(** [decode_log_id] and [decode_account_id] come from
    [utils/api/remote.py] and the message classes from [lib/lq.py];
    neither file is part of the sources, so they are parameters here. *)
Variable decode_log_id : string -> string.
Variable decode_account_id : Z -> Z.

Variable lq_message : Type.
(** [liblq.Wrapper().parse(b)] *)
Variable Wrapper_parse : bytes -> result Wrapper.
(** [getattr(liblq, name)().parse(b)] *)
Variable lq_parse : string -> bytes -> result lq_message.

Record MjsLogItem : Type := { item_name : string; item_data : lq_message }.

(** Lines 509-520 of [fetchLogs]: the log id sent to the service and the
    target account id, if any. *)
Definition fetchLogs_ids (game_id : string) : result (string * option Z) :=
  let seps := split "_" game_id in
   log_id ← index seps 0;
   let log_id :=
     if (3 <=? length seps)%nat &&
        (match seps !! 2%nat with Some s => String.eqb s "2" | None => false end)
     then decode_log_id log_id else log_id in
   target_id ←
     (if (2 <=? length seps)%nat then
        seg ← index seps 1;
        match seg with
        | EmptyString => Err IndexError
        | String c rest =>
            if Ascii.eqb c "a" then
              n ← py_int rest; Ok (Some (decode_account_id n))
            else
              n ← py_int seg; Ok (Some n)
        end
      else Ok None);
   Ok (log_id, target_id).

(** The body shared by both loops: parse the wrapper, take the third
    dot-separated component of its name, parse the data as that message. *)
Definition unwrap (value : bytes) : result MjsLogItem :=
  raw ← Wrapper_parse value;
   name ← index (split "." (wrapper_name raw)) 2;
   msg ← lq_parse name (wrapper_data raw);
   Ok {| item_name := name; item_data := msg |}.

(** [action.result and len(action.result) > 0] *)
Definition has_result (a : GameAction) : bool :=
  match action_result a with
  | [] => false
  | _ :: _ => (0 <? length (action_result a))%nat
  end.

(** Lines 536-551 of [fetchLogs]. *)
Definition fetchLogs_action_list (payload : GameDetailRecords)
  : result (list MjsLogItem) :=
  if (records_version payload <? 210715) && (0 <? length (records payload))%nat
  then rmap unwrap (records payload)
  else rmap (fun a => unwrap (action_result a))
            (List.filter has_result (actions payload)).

++++++++

• Problem statement: Please copy out each entry exactly as it appears above.

• Response area:
(** [decode_log_id] and [decode_account_id] come from
    [utils/api/remote.py] and the message classes from [lib/lq.py];
    neither file is part of the sources, so they are parameters here. *)
Variable decode_log_id : string -> string.
Variable decode_account_id : Z -> Z.

Variable lq_message : Type.
(** [liblq.Wrapper().parse(b)] *)
Variable Wrapper_parse : bytes -> result Wrapper.
(** [getattr(liblq, name)().parse(b)] *)
Variable lq_parse : string -> bytes -> result lq_message.

Record MjsLogItem : Type := { item_name : string; item_data : lq_message }.

(** Lines 509-520 of [fetchLogs]: the log id sent to the service and the
    target account id, if any. *)
Definition fetchLogs_ids (game_id : string) : result (string * option Z) :=
  let seps := split "_" game_id in
   log_id ← index seps 0;
   let log_id :=
     if (3 <=? length seps)%nat &&
        (match seps !! 2%nat with Some s => String.eqb s "2" | None => false end)
     then decode_log_id log_id else log_id in
   target_id ←
     (if (2 <=? length seps)%nat then
        seg ← index seps 1;
        match seg with
        | EmptyString => Err IndexError
        | String c rest =>
            if Ascii.eqb c "a" then
              n ← py_int rest; Ok (Some (decode_account_id n))
            else
              n ← py_int seg; Ok (Some n)
        end
      else Ok None);
   Ok (log_id, target_id).

(** The body shared by both loops: parse the wrapper, take the third
    dot-separated component of its name, parse the data as that message. *)
Definition unwrap (value : bytes) : result MjsLogItem :=
  raw ← Wrapper_parse value;
   name ← index (split "." (wrapper_name raw)) 2;
   msg ← lq_parse name (wrapper_data raw);
   Ok {| item_name := name; item_data := msg |}.

(** [action.result and len(action.result) > 0] *)
Definition has_result (a : GameAction) : bool :=
  match action_result a with
  | [] => false
  | _ :: _ => (0 <? length (action_result a))%nat
  end.

(** Lines 536-551 of [fetchLogs]. *)
Definition fetchLogs_action_list (payload : GameDetailRecords)
  : result (list MjsLogItem) :=
  if (records_version payload <? 210715) && (0 <? length (records payload))%nat
  then rmap unwrap (records payload)
  else rmap (fun a => unwrap (action_result a))
            (List.filter has_result (actions payload)).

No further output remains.